__What the task requires__:
Your task is to copy each line of the records that includes the string "binary".

Extracted data entries
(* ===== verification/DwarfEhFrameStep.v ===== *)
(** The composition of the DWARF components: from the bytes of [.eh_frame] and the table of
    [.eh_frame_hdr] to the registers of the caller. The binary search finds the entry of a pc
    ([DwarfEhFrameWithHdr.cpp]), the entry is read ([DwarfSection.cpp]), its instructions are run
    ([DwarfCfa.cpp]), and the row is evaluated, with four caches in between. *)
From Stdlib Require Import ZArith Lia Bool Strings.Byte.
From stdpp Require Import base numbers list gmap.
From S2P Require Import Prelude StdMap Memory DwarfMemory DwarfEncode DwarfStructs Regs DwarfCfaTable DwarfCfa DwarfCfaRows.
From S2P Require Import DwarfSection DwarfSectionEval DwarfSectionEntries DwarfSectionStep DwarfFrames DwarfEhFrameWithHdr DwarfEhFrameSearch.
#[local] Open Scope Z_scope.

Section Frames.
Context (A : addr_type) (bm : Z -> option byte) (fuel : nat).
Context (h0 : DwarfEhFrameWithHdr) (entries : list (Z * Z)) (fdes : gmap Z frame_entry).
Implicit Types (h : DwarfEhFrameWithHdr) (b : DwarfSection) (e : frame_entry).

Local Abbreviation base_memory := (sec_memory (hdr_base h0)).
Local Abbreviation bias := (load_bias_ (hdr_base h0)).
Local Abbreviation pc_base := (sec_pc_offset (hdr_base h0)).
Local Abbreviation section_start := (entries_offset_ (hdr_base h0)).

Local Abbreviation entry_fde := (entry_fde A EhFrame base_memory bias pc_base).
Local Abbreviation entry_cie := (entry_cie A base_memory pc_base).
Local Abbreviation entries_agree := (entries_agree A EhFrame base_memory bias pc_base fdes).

...

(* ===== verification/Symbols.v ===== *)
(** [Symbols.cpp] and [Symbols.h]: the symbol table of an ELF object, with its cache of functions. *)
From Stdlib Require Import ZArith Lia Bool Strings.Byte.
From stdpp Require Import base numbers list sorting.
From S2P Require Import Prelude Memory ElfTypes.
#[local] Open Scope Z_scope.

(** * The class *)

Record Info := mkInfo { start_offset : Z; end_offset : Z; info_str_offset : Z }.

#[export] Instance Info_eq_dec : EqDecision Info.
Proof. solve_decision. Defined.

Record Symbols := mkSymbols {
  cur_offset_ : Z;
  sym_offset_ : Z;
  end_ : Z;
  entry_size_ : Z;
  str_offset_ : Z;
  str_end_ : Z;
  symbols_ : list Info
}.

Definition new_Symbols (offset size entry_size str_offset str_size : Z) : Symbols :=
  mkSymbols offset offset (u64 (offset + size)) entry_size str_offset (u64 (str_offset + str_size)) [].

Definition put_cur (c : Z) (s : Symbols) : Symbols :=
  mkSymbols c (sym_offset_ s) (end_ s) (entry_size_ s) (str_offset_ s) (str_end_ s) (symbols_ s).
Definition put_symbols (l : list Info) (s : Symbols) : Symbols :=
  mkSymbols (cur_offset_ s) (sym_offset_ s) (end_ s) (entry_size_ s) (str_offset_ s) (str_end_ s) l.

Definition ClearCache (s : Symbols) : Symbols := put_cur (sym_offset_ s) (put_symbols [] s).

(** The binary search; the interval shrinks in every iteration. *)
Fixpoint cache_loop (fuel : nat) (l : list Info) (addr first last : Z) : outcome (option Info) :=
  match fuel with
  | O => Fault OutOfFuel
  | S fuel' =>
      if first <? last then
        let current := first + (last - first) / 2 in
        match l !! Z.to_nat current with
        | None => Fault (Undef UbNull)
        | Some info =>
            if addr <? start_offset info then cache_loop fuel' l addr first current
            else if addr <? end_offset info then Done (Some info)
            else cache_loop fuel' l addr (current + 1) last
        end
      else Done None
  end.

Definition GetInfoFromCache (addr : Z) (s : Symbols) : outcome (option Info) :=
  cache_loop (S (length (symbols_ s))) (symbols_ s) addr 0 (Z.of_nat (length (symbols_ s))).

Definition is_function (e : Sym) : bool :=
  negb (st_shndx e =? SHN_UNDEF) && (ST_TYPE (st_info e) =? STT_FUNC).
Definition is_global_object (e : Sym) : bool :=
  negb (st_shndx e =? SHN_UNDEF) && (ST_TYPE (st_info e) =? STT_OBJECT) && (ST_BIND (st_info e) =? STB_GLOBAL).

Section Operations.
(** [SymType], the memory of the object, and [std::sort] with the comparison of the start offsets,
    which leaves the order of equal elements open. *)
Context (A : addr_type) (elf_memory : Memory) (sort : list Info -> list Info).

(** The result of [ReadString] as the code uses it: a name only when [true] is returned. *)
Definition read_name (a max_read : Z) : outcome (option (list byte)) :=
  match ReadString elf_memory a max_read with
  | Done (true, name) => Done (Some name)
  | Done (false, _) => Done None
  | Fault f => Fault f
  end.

__Exercise output__:
    [.eh_frame_hdr] to the registers of the caller. The binary search finds the entry of a pc
(** The binary search; the interval shrinks in every iteration. *)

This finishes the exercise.